I like what you wrote here. --->
A while back in another thread somebody was calling the NT ability to subconsciously and immediately read body language a "savant skill". Thus ensued a debate over the definition of savant. The common definition is a subconscious skill that is rare. The subconsciousness is what differentiates it from practiced expertise (learning a calender algorithm). But he brought up a good point. If you must study and practice reading body language while others just "read" it with no conscious calculation at all, they will seem to have a savant skill even if it technically isn't because it's a common skill.
Perhaps the reason savant skills show up more often with autism is that it's normal for a human brain to be able to subconsciously read patterns without having gained conscious learned expertise and the difference is just which skills this applies to in a particular person. It seems shocking when a human brain can make calendar calculations in 2 seconds but ordinary when a different human brain can make body language calculations just as fast. Perhaps the only real difference is which subconscious calculations a particular brain is wired to make.

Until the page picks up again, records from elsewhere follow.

(* ===== verification/Screen.v ===== *)
(** * The VGA text screen: src/drivers/screen.c

    The screen is the memory from [VIDEO_ADDRESS], two bytes (character and
    colour) per cell, 80 cells per row.  The state is the four file-scope
    variables in [scr]; the hardware cursor is what the writes to the two CRT
    controller ports leave in its registers ([crtc]). *)

From stdpp Require Import base numbers list gmap strings.
From S2P Require Import Prelude Machine Libk.

Definition FB_COMMAND_PORT : Z := 0x3D4.
Definition FB_DATA_PORT : Z := 0x3D5.
Definition FB_HIGH_BYTE_COMMAND : Z := 14.
Definition FB_LOW_BYTE_COMMAND : Z := 15.

Definition VIDEO_ADDRESS : Z := 0xB8000.
Definition SCREEN_WIDTH : Z := 80.
Definition SCREEN_HEIGHT : Z := 24.
Definition COLOR_BLACK : Z := 0.
Definition COLOR_LIGHT_GREY : Z := 7.

Definition set_col (c : Z) : M unit :=
  modify (set_scr (fun r => Screen (screen_scheme r) (framebuffer r) c (screen_row r))).
Definition set_row (y : Z) : M unit :=
  modify (set_scr (fun r => Screen (screen_scheme r) (framebuffer r) (screen_col r) y)).
Definition get_scr {A} (f : screen_t -> A) : M A := gets (fun s => f (scr s)).

Definition color_scheme (fg bg : Z) : Z := u8 (Z.lor fg (Z.shiftl bg 4)).

Definition screen_init : M unit :=
  modify (set_scr (fun _ =>
    Screen (color_scheme COLOR_LIGHT_GREY COLOR_BLACK) VIDEO_ADDRESS 0 0)).

Definition screen_write_at (c scheme x y : Z) : M unit :=
  row ← int (y * SCREEN_WIDTH);
  cell ← int (row + x);
  offset ← int (2 * cell);
  fb ← get_scr framebuffer;
  store8 (fb + offset) c ;;
  store8 (fb + (offset + 1)) scheme ;;
  if SCREEN_HEIGHT * SCREEN_WIDTH * 2 <? offset then
    for_from 1 (Z.to_nat (SCREEN_HEIGHT - 1)) (fun i =>
      memcpyk (VIDEO_ADDRESS + 2 * i * SCREEN_WIDTH)
              (VIDEO_ADDRESS + 2 * (i - 1) * SCREEN_WIDTH)
              (2 * SCREEN_WIDTH)) ;;
    (let last_line := 2 * SCREEN_HEIGHT * SCREEN_WIDTH + VIDEO_ADDRESS in
     for_from 0 (Z.to_nat (SCREEN_WIDTH * 2)) (fun i => store8 (last_line + i) 0)) ;;
    row ← get_scr screen_row;
    row ← int (row - 1);
    set_row row
  else mret tt.

Definition screen_clear : M unit :=
  for_from 0 (Z.to_nat SCREEN_HEIGHT) (fun y =>
    for_from 0 (Z.to_nat SCREEN_WIDTH) (fun x =>
      scheme ← get_scr screen_scheme;
      screen_write_at 32 scheme x y)).

Definition move_cursor (pos : Z) : M unit :=
  port_byte_out FB_COMMAND_PORT FB_HIGH_BYTE_COMMAND ;;
  port_byte_out FB_DATA_PORT (Z.land (Z.shiftr pos 8) 0x00FF) ;;
  port_byte_out FB_COMMAND_PORT FB_LOW_BYTE_COMMAND ;;
  port_byte_out FB_DATA_PORT (Z.land pos 0x00FF).

Definition next_row : M unit :=
  row ← get_scr screen_row;
  row ← int (row + 1);
  set_row row.

(** The four control characters, then any other. *)
Definition screen_write (c : Z) : M unit :=
  col ← get_scr screen_col;
  (if c =? 10 then
     set_col 0 ;;
     next_row
   else if (c =? 8) && (0 <? col) then
     col ← int (col - 1);
     set_col col ;;
     scheme ← get_scr screen_scheme;
     row ← get_scr screen_row;
     screen_write_at 0 scheme col row
   else if c =? 9 then
     a ← int (col + 8);
     col ← int (a - Z.rem col 8);
     set_col col
   else if c =? 13 then
     set_col 0
   else
     scheme ← get_scr screen_scheme;
     row ← get_scr screen_row;
     screen_write_at c scheme col row ;;
     col ← get_scr screen_col;
     col ← int (col + 1);
     set_col col ;;
     if col =? SCREEN_WIDTH then
       set_col 0 ;;
       next_row
     else mret tt) ;;
  row ← get_scr screen_row;
  col ← get_scr screen_col;
  a ← int (row * SCREEN_WIDTH);
  pos ← int (a + col);
  move_cursor (u16 pos).

(** [str] is the C string's characters, without the NUL. *)
Definition screen_print (str : list Z) : M unit := iterM screen_write str.

(** ** What the hardware shows *)

(** The CRT controller: an index register selected through the command port,
    and the two cursor registers. *)
Record crtc_t := Crtc { crtc_index : Z; crtc_high : Z; crtc_low : Z }.

Definition crtc_step (e : event) (c : crtc_t) : crtc_t :=
  match e with
  | Out8 p d =>
      if p =? FB_COMMAND_PORT then Crtc d (crtc_high c) (crtc_low c)
      else if p =? FB_DATA_PORT then
        if crtc_index c =? FB_HIGH_BYTE_COMMAND then Crtc (crtc_index c) d (crtc_low c)
        else if crtc_index c =? FB_LOW_BYTE_COMMAND then Crtc (crtc_index c) (crtc_high c) d
        else c
      else c
  | _ => c
  end.

(** The controller after a trace (newest event first). *)
Definition crtc (tr : list event) : crtc_t := foldr crtc_step (Crtc 0 0 0) tr.
Definition cursor (tr : list event) : Z := 256 * crtc_high (crtc tr) + crtc_low (crtc tr).

(** The cell at linear position [p]: character and colour. *)
Definition cell (m : gmap Z Z) (p : Z) : Z * Z :=
  (mem_get m (VIDEO_ADDRESS + 2 * p), mem_get m (VIDEO_ADDRESS + 2 * p + 1)).

(** ** The effect of the operations as functions on memory and trace *)

Definition put_cell (fb offset c scheme : Z) (m : gmap Z Z) : gmap Z Z :=
  <[fb + (offset + 1) := u8 scheme]> (<[fb + offset := u8 c]> m).

Definition scroll_row (i : Z) (m : gmap Z Z) : gmap Z Z :=
  copy_bytes (Z.to_nat (2 * SCREEN_WIDTH)) m
    (VIDEO_ADDRESS + 2 * i * SCREEN_WIDTH) (VIDEO_ADDRESS + 2 * (i - 1) * SCREEN_WIDTH).

Definition scroll (m : gmap Z Z) : gmap Z Z :=
  write_bytes (fold_from scroll_row 1 (Z.to_nat (SCREEN_HEIGHT - 1)) m)
    (2 * SCREEN_HEIGHT * SCREEN_WIDTH + VIDEO_ADDRESS + 0)
    (replicate (Z.to_nat (SCREEN_WIDTH * 2)) (u8 0)).

Definition cursor_events (pos : Z) : list event :=
  [Out8 FB_DATA_PORT (pos `mod` 256); Out8 FB_COMMAND_PORT FB_LOW_BYTE_COMMAND;
   Out8 FB_DATA_PORT (pos / 256); Out8 FB_COMMAND_PORT FB_HIGH_BYTE_COMMAND].

(** A character the screen shows rather than obeys. *)
Definition printable (c : Z) : Prop :=
  is_byte c /\ c <> 8 /\ c <> 9 /\ c <> 10 /\ c <> 13.

(** The next character goes to linear position [p]. *)
Definition screen_at (p : Z) (s : kstate) : Prop :=
  framebuffer (scr s) = VIDEO_ADDRESS
  /\ screen_row (scr s) = p / SCREEN_WIDTH
  /\ screen_col (scr s) = p `mod` SCREEN_WIDTH.

(** Everything but memory, trace and the screen variables is the same. *)
Definition same_kernel (s s' : kstate) : Prop :=
  iflag s' = iflag s /\ cr3 s' = cr3 s /\ idt s' = idt s /\ idt_reg s' = idt_reg s
  /\ interrupt_handlers s' = interrupt_handlers s /\ tick s' = tick s /\ mm s' = mm s.

(** ** Cursor *)

Lemma move_cursor_run pos s :
  0 <= pos < 2 ^ 16 ->
  move_cursor pos s = Ret tt (set_trace (app (cursor_events pos)) s).
Proof.
  intros Hp. unfold move_cursor. steps. unfold port_byte_out, log, modify, set_trace. simpl.
  unfold cursor_events. rewrite (land_low pos 255 8) by (done || lia).
  rewrite (land_low (Z.shiftr pos 8) 255 8) by (done || lia).
  rewrite Z.shiftr_div_pow2 by lia. change (2 ^ 8) with 256.
  rewrite (Z.mod_small (pos / 256)) by (Z.div_mod_to_equations; lia).
  by rewrite (u8_small (pos `mod` 256)), (u8_small (pos / 256)) by (Z.div_mod_to_equations; lia).
Qed.

Lemma cursor_cursor_events pos tr : cursor (cursor_events pos ++ tr) = pos.
Proof. unfold cursor. simpl. Z.div_mod_to_equations. lia. Qed.

(** ** Writing one cell *)

(** In the range of [int], writing a cell stores two bytes; past linear
    position 1920 it then scrolls and moves the row up by one. *)
Lemma screen_write_at_run c scheme x y s :
  let offset := 2 * (80 * y + x) in
  - 2 ^ 23 <= y < 2 ^ 23 -> - 2 ^ 23 <= x < 2 ^ 23 ->
  - 2 ^ 23 < screen_row (scr s) < 2 ^ 23 ->
  screen_write_at c scheme x y s =
    if 3840 <? offset
    then Ret tt (set_scr (fun r => Screen (screen_scheme r) (framebuffer r) (screen_col r) (screen_row r - 1))
                  (set_mem (fun m => scroll (put_cell (framebuffer (scr s)) offset c scheme m)) s))
    else Ret tt (set_mem (put_cell (framebuffer (scr s)) offset c scheme) s).
Proof.
  intros offset Hy Hx Hr. unfold screen_write_at.
  do 3 (erewrite bind_ret; [|apply int_run; unfold SCREEN_WIDTH; lia]). cbn beta.
  replace (2 * (y * SCREEN_WIDTH + x)) with offset by (unfold offset, SCREEN_WIDTH; lia).
  do 3 step. change (SCREEN_HEIGHT * SCREEN_WIDTH * 2) with 3840.
  destruct (3840 <? offset); [|done].
  erewrite bind_ret; [|apply (for_from_mem _ scroll_row); intros; apply memcpyk_run].
  erewrite bind_ret; [|apply for_from_store].
  do 2 step. unfold set_row, store8, get_scr, scroll, put_cell. state_eq.
Qed.

(** ** Scrolling *)

Lemma scroll_row_get i m b :
  mem_get (scroll_row i m) b =
    if (VIDEO_ADDRESS + 160 * (i - 1) <=? b) && (b <? VIDEO_ADDRESS + 160 * i)
    then u8 (mem_get m (b + 160)) else mem_get m b.
Proof.
  unfold scroll_row. rewrite copy_bytes_get by (unfold SCREEN_WIDTH; lia).
  unfold SCREEN_WIDTH. rewrite Z2Nat.id by lia.
  split_tests; simpl; try lia; try done; f_equal; f_equal; lia.
Qed.

Lemma scroll_rows_get n i m b :
  mem_get (fold_from scroll_row i n m) b =
    if (VIDEO_ADDRESS + 160 * (i - 1) <=? b) && (b <? VIDEO_ADDRESS + 160 * (i - 1 + Z.of_nat n))
    then u8 (mem_get m (b + 160)) else mem_get m b.
Proof.
  revert i m; induction n as [|n IH]; intros i m.
  { cbn [fold_from]. split_tests; simpl; (done || lia). }
  rewrite fold_from_S, IH, !scroll_row_get.
  split_tests; simpl; try lia; try done.
Qed.

(** Rows 0 to 22 take the text of rows 1 to 23, row 23 is left as it was, row
    24 is blanked, and no other memory changes. *)
Lemma scroll_get m b :
  mem_get (scroll m) b =
    if (VIDEO_ADDRESS <=? b) && (b <? VIDEO_ADDRESS + 3680) then u8 (mem_get m (b + 160))
    else if (VIDEO_ADDRESS + 3840 <=? b) && (b <? VIDEO_ADDRESS + 4000) then 0
    else mem_get m b.
Proof.
  unfold scroll. change (2 * SCREEN_HEIGHT * SCREEN_WIDTH + VIDEO_ADDRESS + 0) with (VIDEO_ADDRESS + 3840).
  set (w := Z.to_nat (SCREEN_WIDTH * 2)). assert (Hw : Z.of_nat w = 160) by (unfold w, SCREEN_WIDTH; lia).
  clearbody w. destruct (decide (VIDEO_ADDRESS + 3840 <= b < VIDEO_ADDRESS + 4000)) as [Hb|Hb].
  - replace b with (VIDEO_ADDRESS + 3840 + Z.of_nat (Z.to_nat (b - VIDEO_ADDRESS - 3840))) at 1 by lia.
    rewrite (mem_get_write_in _ _ _ _ 0) by (apply lookup_replicate_2; lia).
    split_tests; simpl; (done || lia).
  - rewrite mem_get_write_out by (rewrite length_replicate; lia).
    rewrite scroll_rows_get. unfold SCREEN_HEIGHT. rewrite Z2Nat.id by lia.
    split_tests; simpl; (done || lia).
Qed.

Lemma put_cell_get fb off c scheme m b :
  mem_get (put_cell fb off c scheme m) b =
    if b =? fb + off then u8 c else if b =? fb + off + 1 then u8 scheme else mem_get m b.
Proof.
  unfold put_cell. rewrite !mem_get_insert. split_tests; repeat case_bool_decide; (done || lia).
Qed.

(** ** Characters *)

(** The state after the cursor is placed at linear position [pos]. *)
Definition at_cursor (col row : Z) (s : kstate) : kstate :=
  set_trace (app (cursor_events (u16 (80 * row + col))))
    (set_scr (fun r => Screen (screen_scheme r) (framebuffer r) col row) s).

Lemma place_cursor row col s :
  - 2 ^ 23 <= row < 2 ^ 23 -> - 2 ^ 23 <= col < 2 ^ 23 ->
  screen_row (scr s) = row -> screen_col (scr s) = col ->
  (row ← get_scr screen_row;
   col ← get_scr screen_col;
   a ← int (row * SCREEN_WIDTH);
   pos ← int (a + col);
   move_cursor (u16 pos)) s = Ret tt (at_cursor col row s).
Proof.
  intros Hr Hc Er Ec. unfold SCREEN_WIDTH. do 2 step. rewrite Er, Ec. do 2 step.
  rewrite move_cursor_run by apply u16_range. unfold at_cursor, set_trace, set_scr.
  rewrite <- Er, <- Ec. rewrite (Z.mul_comm _ 80). by destruct s as [? ? ? ? [] ? ? ? ? ?].
Qed.

Lemma next_row_run s :
  - 2 ^ 23 <= screen_row (scr s) < 2 ^ 23 ->
  next_row s = Ret tt (set_scr (fun r =>
    Screen (screen_scheme r) (framebuffer r) (screen_col r) (screen_row r + 1)) s).
Proof. intros. unfold next_row. do 2 step. done. Qed.

(** What storing a cell does to memory and to the row, scrolling included. *)
Definition cell_mem (s : kstate) (offset c : Z) (m : gmap Z Z) : gmap Z Z :=
  let m := put_cell (framebuffer (scr s)) offset c (screen_scheme (scr s)) m in
  if 3840 <? offset then scroll m else m.
Definition cell_row (s : kstate) (offset : Z) : Z :=
  if 3840 <? offset then screen_row (scr s) - 1 else screen_row (scr s).

(** The offset of the cell under the cursor. *)
Definition char_offset (s : kstate) : Z := 2 * (80 * screen_row (scr s) + screen_col (scr s)).

Definition in_range (s : kstate) : Prop :=
  - 2 ^ 22 <= screen_row (scr s) < 2 ^ 22 /\ - 2 ^ 22 <= screen_col (scr s) < 2 ^ 22.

Can a person learn to make conscious calculations very, very quickly through the use of algorithms? Yes. Doing it for calendar calculation has been discussed in this thread and doing it for reading body language gets discussed in lots of other threads. But a conscious calculation, however expert and perfectly algorithmed, is never going to be as fast as an unconscious calculation. So I don't think it's a matter of these calender calculating savants (or whatever the skill) studying it very, very intently. That makes an expert but I don't think it makes a savant. I really think it's wiring. But in a weird way, we all have this wiring. It's just that it gets used for different unconscious calculations in different people. And so far nobody has figured out a way to tap into what really is a ubiquitous cognitive power so that people can choose to "add on" a subconscious calculation, even though the researchers do say it should be theoretically possible.
Great post. I think you're right, the unconscious part is a common theme in many savant skills and differentiates a savant skill from a trivial skill.
I wish I could reply to all the posts here but I just don't have the time.
I agree it's wiring, however; i think it might be cross-wiring that is allowing certain people access to......innate capabilities present in us all.
TheSunAlsoRises
This was a great post too. I was imagining what it would be like if if the AS/NT ratio in of the general population were reversed, would NTs seem like mind readers? Wouldn't the ability to read body language intuitively be an extraordinary skill in an AS world?
I agree it's wiring, however; i think it might be cross-wiring that is allowing certain people access to......innate capabilities present in us all.
TheSunAlsoRises
This was a great post too. I was imagining what it would be like if if the AS/NT ratio in of the general population were reversed, would NTs seem like mind readers? Wouldn't the ability to read body language intuitively be an extraordinary skill in an AS world?
No, because NTs are useless at reading autistic body language.
_________________
Cinnamon and sugary
Softly Spoken lies
You never know just how you look
Through other people's eyes
Autism FAQs http://www.wrongplanet.net/postt186115.html
I agree it's wiring, however; i think it might be cross-wiring that is allowing certain people access to......innate capabilities present in us all.
TheSunAlsoRises
This was a great post too. I was imagining what it would be like if if the AS/NT ratio in of the general population were reversed, would NTs seem like mind readers? Wouldn't the ability to read body language intuitively be an extraordinary skill in an AS world?
No, because NTs are useless at reading autistic body language.
It could be that they suck at it because they are so rarely exposed to it.